--- RAW DATA Enclosed Below ---

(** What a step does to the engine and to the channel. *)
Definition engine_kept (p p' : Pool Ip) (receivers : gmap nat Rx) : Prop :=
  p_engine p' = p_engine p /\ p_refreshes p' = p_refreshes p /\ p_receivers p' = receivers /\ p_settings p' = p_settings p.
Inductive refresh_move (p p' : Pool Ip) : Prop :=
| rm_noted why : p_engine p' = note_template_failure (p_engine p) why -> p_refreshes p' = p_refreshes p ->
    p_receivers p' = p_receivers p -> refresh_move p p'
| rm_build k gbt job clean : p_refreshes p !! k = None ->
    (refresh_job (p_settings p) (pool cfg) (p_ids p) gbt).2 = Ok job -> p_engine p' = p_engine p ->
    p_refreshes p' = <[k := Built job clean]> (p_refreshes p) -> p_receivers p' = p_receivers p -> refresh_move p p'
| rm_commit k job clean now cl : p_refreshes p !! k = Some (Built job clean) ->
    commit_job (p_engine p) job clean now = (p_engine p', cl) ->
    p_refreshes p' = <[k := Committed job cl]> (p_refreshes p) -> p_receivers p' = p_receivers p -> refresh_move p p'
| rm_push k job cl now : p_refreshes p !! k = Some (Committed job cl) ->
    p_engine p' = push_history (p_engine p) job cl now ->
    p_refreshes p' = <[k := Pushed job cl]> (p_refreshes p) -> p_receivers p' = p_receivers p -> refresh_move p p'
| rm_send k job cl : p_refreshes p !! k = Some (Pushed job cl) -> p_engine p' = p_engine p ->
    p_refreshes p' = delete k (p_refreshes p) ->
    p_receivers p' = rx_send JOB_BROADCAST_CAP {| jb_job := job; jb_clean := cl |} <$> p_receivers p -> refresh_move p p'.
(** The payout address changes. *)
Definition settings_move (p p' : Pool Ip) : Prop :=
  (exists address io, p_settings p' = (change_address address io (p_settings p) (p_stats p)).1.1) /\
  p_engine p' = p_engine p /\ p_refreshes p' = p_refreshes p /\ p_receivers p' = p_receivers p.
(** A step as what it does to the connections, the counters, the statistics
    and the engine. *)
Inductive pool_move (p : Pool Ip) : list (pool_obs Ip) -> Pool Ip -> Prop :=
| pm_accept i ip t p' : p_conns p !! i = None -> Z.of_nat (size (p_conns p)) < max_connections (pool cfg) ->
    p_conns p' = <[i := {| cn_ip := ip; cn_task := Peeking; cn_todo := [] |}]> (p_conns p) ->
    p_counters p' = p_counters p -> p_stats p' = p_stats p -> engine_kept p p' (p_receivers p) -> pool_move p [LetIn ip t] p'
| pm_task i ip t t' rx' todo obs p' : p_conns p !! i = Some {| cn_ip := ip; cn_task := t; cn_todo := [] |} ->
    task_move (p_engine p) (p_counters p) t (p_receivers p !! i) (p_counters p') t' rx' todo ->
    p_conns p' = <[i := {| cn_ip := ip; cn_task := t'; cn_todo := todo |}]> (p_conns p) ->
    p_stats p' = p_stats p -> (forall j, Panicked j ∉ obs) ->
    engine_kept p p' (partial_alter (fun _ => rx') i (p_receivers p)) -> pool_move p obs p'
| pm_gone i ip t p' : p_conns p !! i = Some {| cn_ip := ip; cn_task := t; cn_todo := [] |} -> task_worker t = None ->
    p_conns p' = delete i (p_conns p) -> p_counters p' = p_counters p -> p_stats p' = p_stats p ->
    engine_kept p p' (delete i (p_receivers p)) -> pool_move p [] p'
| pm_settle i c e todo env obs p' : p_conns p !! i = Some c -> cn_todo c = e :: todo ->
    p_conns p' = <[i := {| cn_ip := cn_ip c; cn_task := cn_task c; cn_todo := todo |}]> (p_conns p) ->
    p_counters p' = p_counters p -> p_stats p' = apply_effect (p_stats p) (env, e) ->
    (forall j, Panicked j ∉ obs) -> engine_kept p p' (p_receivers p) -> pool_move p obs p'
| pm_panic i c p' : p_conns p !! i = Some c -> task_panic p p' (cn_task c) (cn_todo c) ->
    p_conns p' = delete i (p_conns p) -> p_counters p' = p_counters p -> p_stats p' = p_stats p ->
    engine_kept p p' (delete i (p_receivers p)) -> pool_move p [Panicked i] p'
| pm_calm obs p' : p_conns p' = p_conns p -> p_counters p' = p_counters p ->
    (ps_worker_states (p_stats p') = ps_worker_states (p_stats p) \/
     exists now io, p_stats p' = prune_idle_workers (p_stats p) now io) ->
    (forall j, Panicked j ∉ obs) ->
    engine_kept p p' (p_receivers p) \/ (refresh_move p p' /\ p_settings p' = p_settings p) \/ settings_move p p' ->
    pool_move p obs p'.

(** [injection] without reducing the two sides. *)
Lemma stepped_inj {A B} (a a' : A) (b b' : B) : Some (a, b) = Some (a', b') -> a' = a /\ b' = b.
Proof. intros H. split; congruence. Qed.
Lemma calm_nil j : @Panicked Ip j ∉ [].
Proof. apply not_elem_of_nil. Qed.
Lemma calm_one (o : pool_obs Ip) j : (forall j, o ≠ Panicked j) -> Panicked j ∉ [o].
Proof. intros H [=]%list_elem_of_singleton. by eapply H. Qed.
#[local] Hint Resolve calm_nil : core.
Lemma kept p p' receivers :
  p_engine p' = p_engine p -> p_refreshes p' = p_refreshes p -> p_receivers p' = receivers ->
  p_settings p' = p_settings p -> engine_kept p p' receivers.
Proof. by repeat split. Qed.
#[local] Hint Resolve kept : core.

--- End of Enclosed RAW DATA ---
--- RAW DATA Enclosed Below ---

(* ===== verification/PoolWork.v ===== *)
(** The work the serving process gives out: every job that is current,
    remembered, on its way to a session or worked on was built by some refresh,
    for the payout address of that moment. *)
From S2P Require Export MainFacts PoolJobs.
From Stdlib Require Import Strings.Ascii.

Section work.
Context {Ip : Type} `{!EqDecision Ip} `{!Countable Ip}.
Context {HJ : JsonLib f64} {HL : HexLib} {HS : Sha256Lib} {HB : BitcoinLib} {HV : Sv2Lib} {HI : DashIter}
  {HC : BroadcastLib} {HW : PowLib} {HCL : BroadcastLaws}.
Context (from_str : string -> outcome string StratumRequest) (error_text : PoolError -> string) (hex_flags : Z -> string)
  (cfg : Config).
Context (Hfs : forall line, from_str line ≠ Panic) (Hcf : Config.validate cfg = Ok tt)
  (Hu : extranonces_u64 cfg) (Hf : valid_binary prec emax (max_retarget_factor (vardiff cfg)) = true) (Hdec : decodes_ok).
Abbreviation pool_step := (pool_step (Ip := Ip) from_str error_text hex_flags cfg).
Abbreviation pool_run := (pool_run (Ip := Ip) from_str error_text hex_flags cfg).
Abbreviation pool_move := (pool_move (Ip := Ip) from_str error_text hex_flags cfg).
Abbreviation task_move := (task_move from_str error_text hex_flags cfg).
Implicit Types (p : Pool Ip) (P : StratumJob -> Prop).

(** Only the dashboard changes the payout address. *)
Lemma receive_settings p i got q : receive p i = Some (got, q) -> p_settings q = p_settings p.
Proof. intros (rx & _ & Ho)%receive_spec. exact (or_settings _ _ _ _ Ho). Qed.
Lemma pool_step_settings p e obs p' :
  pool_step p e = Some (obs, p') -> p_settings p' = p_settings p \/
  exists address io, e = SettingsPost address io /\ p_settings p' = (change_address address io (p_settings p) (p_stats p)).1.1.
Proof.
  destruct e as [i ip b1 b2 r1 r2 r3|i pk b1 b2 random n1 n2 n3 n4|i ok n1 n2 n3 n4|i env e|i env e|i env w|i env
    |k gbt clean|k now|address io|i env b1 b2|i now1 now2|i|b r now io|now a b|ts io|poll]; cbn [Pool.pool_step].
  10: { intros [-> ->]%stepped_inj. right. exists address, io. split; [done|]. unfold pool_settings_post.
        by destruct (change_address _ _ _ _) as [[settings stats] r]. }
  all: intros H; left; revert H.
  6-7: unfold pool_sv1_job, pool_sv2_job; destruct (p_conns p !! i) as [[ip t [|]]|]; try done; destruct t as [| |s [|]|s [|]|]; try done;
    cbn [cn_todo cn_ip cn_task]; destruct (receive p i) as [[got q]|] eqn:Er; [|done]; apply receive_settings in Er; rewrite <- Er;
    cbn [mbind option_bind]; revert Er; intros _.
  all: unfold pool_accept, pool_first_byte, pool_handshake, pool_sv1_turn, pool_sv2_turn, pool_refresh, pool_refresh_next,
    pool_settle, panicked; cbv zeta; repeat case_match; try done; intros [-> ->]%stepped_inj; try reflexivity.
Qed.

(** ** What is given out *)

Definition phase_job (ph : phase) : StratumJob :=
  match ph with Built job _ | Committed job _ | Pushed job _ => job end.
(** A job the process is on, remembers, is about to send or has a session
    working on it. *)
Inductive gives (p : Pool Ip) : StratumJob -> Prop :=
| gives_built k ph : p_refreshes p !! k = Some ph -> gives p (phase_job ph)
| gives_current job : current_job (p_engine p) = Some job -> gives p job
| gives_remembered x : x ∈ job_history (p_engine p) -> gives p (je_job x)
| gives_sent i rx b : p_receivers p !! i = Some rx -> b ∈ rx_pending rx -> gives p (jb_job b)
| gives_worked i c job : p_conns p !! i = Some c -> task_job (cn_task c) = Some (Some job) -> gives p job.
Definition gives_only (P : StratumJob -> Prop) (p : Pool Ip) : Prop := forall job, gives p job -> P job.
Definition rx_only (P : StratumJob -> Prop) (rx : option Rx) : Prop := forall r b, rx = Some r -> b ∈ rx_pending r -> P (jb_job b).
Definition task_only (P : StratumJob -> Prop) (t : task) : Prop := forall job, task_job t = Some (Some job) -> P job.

--- End of Enclosed RAW DATA ---
--- RAW DATA Enclosed Below ---

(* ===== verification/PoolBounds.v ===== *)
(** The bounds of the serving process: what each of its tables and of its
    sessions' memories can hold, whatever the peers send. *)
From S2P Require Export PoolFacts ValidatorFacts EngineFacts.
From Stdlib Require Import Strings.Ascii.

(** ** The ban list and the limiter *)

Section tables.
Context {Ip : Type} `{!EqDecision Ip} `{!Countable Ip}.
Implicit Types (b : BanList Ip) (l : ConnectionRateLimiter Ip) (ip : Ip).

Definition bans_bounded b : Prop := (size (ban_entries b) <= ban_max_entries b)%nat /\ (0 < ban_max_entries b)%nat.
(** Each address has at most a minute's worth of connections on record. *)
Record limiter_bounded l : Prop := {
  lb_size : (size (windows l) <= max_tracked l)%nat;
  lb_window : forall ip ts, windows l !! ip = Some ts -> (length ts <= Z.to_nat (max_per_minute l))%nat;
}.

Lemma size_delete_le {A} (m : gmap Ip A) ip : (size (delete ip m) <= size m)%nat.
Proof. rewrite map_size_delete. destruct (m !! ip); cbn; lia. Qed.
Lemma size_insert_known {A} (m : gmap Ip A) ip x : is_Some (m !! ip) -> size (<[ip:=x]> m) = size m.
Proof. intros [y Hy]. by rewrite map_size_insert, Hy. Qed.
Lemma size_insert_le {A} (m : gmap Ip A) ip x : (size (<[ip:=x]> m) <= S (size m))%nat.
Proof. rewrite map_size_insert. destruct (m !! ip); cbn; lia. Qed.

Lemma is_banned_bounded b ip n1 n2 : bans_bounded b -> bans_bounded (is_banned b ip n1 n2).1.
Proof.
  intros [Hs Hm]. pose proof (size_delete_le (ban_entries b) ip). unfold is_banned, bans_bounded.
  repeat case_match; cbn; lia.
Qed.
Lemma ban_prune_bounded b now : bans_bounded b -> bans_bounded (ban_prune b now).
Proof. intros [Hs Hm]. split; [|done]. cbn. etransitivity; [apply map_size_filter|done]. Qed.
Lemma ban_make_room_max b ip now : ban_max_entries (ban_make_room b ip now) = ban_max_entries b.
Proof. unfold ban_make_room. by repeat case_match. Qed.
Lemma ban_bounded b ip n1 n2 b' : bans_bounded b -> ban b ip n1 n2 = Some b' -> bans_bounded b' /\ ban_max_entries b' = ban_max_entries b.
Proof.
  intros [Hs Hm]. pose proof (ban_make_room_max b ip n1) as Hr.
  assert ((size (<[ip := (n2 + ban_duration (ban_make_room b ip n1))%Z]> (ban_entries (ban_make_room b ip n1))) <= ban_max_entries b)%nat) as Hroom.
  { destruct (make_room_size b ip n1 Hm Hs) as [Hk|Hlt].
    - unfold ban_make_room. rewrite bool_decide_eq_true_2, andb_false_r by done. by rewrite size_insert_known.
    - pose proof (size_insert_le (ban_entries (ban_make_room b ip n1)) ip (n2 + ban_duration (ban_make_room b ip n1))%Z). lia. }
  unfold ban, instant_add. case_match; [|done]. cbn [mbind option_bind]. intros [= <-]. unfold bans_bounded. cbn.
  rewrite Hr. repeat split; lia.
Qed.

--- End of Enclosed RAW DATA ---

* [WORK REQUEST]: Which lines run from the one holding "sessions' memories can" through the one holding "Implicit Types (b" in the records above? Repeat them exactly, both included, and nothing more.

* [YOUR SOLUTION]:
    sessions' memories can hold, whatever the peers send. *)
From S2P Require Export PoolFacts ValidatorFacts EngineFacts.
From Stdlib Require Import Strings.Ascii.

(** ** The ban list and the limiter *)

Section tables.
Context {Ip : Type} `{!EqDecision Ip} `{!Countable Ip}.
Implicit Types (b : BanList Ip) (l : ConnectionRateLimiter Ip) (ip : Ip).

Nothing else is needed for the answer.